(Data section begins)
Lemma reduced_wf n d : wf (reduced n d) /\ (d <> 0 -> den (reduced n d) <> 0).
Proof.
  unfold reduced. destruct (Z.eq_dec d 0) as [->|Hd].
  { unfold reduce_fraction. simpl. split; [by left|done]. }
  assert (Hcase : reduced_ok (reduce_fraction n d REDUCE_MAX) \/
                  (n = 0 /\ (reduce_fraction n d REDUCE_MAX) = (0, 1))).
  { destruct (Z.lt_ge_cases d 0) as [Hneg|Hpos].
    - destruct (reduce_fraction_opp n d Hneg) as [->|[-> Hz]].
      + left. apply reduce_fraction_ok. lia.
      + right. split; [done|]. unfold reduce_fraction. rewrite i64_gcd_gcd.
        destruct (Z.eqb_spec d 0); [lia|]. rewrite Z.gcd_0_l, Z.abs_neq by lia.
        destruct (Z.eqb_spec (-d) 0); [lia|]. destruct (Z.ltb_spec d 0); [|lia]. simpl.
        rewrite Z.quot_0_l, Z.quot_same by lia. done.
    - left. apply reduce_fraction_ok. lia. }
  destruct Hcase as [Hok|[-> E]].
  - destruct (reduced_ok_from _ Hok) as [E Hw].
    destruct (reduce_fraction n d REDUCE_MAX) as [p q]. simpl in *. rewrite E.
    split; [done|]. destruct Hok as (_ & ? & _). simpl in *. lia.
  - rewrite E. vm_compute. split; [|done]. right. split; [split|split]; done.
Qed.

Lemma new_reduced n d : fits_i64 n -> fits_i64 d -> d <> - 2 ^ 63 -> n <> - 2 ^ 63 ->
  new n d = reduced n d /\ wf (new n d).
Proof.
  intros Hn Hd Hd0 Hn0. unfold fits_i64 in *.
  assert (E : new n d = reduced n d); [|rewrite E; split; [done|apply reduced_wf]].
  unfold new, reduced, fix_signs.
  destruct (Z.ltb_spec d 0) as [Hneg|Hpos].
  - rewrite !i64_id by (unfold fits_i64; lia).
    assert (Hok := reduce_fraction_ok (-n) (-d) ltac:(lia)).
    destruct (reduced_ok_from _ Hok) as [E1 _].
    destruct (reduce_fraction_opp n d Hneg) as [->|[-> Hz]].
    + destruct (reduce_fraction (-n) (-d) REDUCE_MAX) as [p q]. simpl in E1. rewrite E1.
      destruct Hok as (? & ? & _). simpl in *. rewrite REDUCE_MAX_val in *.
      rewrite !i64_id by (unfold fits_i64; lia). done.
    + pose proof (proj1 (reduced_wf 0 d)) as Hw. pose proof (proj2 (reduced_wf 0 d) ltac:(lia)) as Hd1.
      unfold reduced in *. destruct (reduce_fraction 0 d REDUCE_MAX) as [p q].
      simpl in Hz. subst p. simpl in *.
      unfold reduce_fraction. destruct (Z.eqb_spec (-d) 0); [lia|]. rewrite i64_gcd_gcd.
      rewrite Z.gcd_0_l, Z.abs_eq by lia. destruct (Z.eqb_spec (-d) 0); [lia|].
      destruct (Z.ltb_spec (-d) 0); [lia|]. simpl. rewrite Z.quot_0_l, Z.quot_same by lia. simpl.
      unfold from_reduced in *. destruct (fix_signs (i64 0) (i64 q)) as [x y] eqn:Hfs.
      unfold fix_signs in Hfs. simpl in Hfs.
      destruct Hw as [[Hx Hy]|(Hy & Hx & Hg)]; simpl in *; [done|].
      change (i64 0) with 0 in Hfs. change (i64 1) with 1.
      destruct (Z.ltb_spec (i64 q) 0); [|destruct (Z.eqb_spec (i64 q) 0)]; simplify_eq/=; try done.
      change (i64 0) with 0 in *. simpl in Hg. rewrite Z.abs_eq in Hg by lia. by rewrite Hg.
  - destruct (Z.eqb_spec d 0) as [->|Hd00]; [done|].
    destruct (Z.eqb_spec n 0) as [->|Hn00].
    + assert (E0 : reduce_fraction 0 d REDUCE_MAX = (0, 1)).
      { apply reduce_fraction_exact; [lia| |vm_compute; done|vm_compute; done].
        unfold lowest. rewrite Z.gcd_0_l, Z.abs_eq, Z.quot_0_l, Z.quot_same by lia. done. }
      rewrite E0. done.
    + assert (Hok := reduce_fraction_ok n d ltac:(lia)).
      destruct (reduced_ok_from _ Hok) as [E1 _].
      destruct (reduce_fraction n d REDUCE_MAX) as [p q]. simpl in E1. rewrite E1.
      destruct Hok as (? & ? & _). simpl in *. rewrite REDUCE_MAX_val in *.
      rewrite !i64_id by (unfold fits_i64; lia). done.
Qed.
(Data section ends)
Exercise directions. Whenever the word "Hcase" shows up in a line of the entries, copy that line.

Solution for this exercise.
  assert (Hcase : reduced_ok (reduce_fraction n d REDUCE_MAX) \/
  destruct Hcase as [Hok|[-> E]].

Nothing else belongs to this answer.